Yoga molds your brain in very good ways as you age
In addition to keeping your body young, yoga turns back the years on your brain, too. In one 2017 study published in the journal International Pschogeriatrics, older adults (over age 55) with mild cognitive impairment spent 12 weeks either practicing Kundalini yoga or memory training. While both groups’ memory improved, the yoga group saw a boost in executive functioning and emotional resilience, possibly due to the chanting in this yoga that strengthens verbal and visual skills, the researchers report.
Additional observational research on mindfulness and meditation (both are large components of yoga) sheds light on how classes may actually influence your brain structure, says Greenberg. (Research on yoga alone is limited, but you can make some inferences by looking at meditation studies, he notes.) Studies looking at how the brain changes before and after meditation found that brain structures involved in awareness, attention and self-related thinking changed in structure and increased in volume, he says. Plus, there’s your memory. “After eight weeks of meditation training, research found that the hippocampus, which is involved in learning and memory, developed more gray matter density,” he notes.

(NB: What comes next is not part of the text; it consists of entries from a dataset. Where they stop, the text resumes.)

Lemma step_fresh t0 now r e : now ≤ ev_time e → fresh t0 now r → fresh t0 (ev_time e) (step idle r e).
Proof.
  intros Hn Hf. destruct e as [d t data rerr|d t ok|t]; cbn [ev_time step] in *.
  - unfold on_read. destruct (phase (pipe d r)); [|by apply (fresh_same t0 now t r)..]. case_match.
    + destruct (on_error_frame d t rerr r) as [E1 E2]. by apply (fresh_same t0 now t r).
    + cbv zeta. apply (fresh_later t0 now t r _ [(t, is_up d, Z.of_nat (String.length data))]); try done;
        [destruct (writeAborted _); by destruct d..|by apply Forall_singleton].
  - unfold on_write. destruct (phase (pipe d r)) as [|data rerr|]; [by apply (fresh_same t0 now t r)| |by apply (fresh_same t0 now t r)].
    destruct ok; cbv zeta.
    + match goal with |- fresh _ _ (on_error _ _ _ _ ?x) => destruct (on_error_frame d t rerr x) as [E1 E2] end.
      apply (fresh_later t0 now t r _ []); [done|by rewrite E1; destruct d|rewrite E2, app_nil_r; by destruct d|by apply Forall_nil_2|done].
    + destruct (leave_frame d t (r <| writeAborted := true |>)) as [E1 E2]. by apply (fresh_same t0 now t r).
  - unfold watchdog. destruct (_ =? 0); [by apply (fresh_same t0 now t r)|]. destruct (_ <? _); by apply (fresh_same t0 now t r).
Qed.

Lemma run_fresh t0 now l r : ordered now l → fresh t0 now r → ∃ now', fresh t0 now' (run idle l r).
Proof.
  revert now r. induction l as [|e l IH]; intros now r Ho Hf; [by exists now|]. destruct Ho as [Hn Ho]. cbn.
  apply (IH (ev_time e)); [done|]. by apply (step_fresh t0 now).
Qed.

(** *** The half-closed connection *)

#[local] Instance Dir_eq_dec : EqDecision Dir.
Proof. solve_decision. Defined.

(** When pipe [d] last read something, in a part of the session's counts. *)
Definition last_read (d : Dir) (cs : list (time * bool * Z)) : option time :=
  last ((λ ch, ch.1.1) <$> filter (λ ch, ch.1.2 = is_up d) cs).

Lemma last_read_snoc d cs ch :
  last_read d (cs ++ [ch]) = if decide (ch.1.2 = is_up d) then Some ch.1.1 else last_read d cs.
Proof.
  unfold last_read. rewrite filter_app, fmap_app, filter_cons, filter_nil. case_decide; cbn [fmap list_fmap].
  - by rewrite last_snoc.
  - by rewrite app_nil_r.
Qed.

(** The read deadline of pipe [d] when the other one ended at [u] and [cs] was counted
    since: a read puts it off, unless a write has failed. *)
Definition left_until (d : Dir) (u : time) (aborted : bool) (cs : list (time * bool * Z)) : time :=
  match last_read d cs with
  | Some t => if aborted then u + grace idle else t + idle
  | None => u + grace idle
  end.

(** Pipe [d] alone is left, since [r0]. *)
Definition alone (d : Dir) (u : time) (r0 r : Relay) : Prop :=
  ended (pipe (other d) r) = true ∧
  (ended (pipe d r) = false →
   ∃ cs, counts r = counts r0 ++ cs ∧ deadline (pipe d r) = Some (left_until d u (writeAborted r) cs)).

Lemma leave_ends d t r :
  ended (pipe d (leave idle d t r)) = true ∧ ended (pipe (other d) (leave idle d t r)) = ended (pipe (other d) r) ∧
  deadline (pipe (other d) (leave idle d t r)) = Some (t + grace idle).
Proof. unfold leave. cbv zeta. case_match; by destruct d. Qed.

(** An event of pipe [d] does not end the other one. *)
Lemma on_error_other d t rerr r : ended (pipe (other d) (on_error idle d t rerr r)) = ended (pipe (other d) r).
Proof.
  unfold on_error. destruct rerr; [|done]. case_match; [by destruct d|]. apply leave_ends.
Qed.

Lemma on_read_other d t data rerr r : ended (pipe (other d) (on_read idle d t data rerr r)) = ended (pipe (other d) r).
Proof.
  unfold on_read. destruct (phase (pipe d r)); [|done..]. case_match; [apply on_error_other|].
  cbv zeta. case_match; by destruct d.
Qed.

Lemma on_write_other d t ok r : ended (pipe (other d) (on_write idle d t ok r)) = ended (pipe (other d) r).
Proof.
  unfold on_write. destruct (phase (pipe d r)); [done| |done]. destruct ok; cbv zeta; [rewrite on_error_other|];
    [|rewrite (proj1 (proj2 (leave_ends d t _)))]; by destruct d.
Qed.

Lemma watchdog_pipe d t r : pipe d (watchdog idle t r) = pipe d r ∧ counts (watchdog idle t r) = counts r ∧
  writeAborted (watchdog idle t r) = writeAborted r.
Proof. unfold watchdog. by repeat case_match; destruct d. Qed.

(** The event that ends a pipe bounds the other one's read. *)
Lemma on_error_ends d t rerr r :
  ended (pipe d r) = false → ended (pipe d (on_error idle d t rerr r)) = true →
  deadline (pipe (other d) (on_error idle d t rerr r)) = Some (t + grace idle).
Proof.
  intros H0. unfold on_error. destruct rerr; [|congruence]. case_match; [|intros _; apply leave_ends].
  unfold set_deadline. rewrite pipe_on_same. unfold ended in *. cbn. congruence.
Qed.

Finally, there’s the fact that yogis tend to have a cooler reaction to problem events — and you’re left wondering how they do it. As Greenberg points out, those who meditate have larger right insula (the portion of the brain that involves body awareness). That’s a good thing. “It’s important when you encounter a stressful situation. Knowing your reaction to stress can help you identify the emotion, nip it in the bud and prevent it from escalating,” he says. Your amygalda — the reptilian part of your brain that reacts to fear —may also decrease in reactivity in response to stress. How’s that for a zen attitude?
How to get the most out of yoga
There isn’t an agreement among researchers that there’s an ideal amount to practice yoga. Forthcoming research that Greenberg is a part of suggests you need 40 minutes a day for significant stress reduction. Of course, a single session can buffer your stress response, but there’s the question about how long that lasts for, and that’s not clear yet.
For her part, Wheeler suggests yoga twice a week. “I’ve been teaching students yoga for 21 years. Every quarter, I see that in just 10 weeks, there’s a noticeable decline in anxiety and stress,” she says. Three times per week is better, but start with the goal of two.
“We can talk about anxiety, depression and blood pressure lowering in yoga, all of those are proven. But the biggest thing we see that results from yoga is that your quality of life will change for the better,” she says.
You heard her. Grab your yoga mat and go!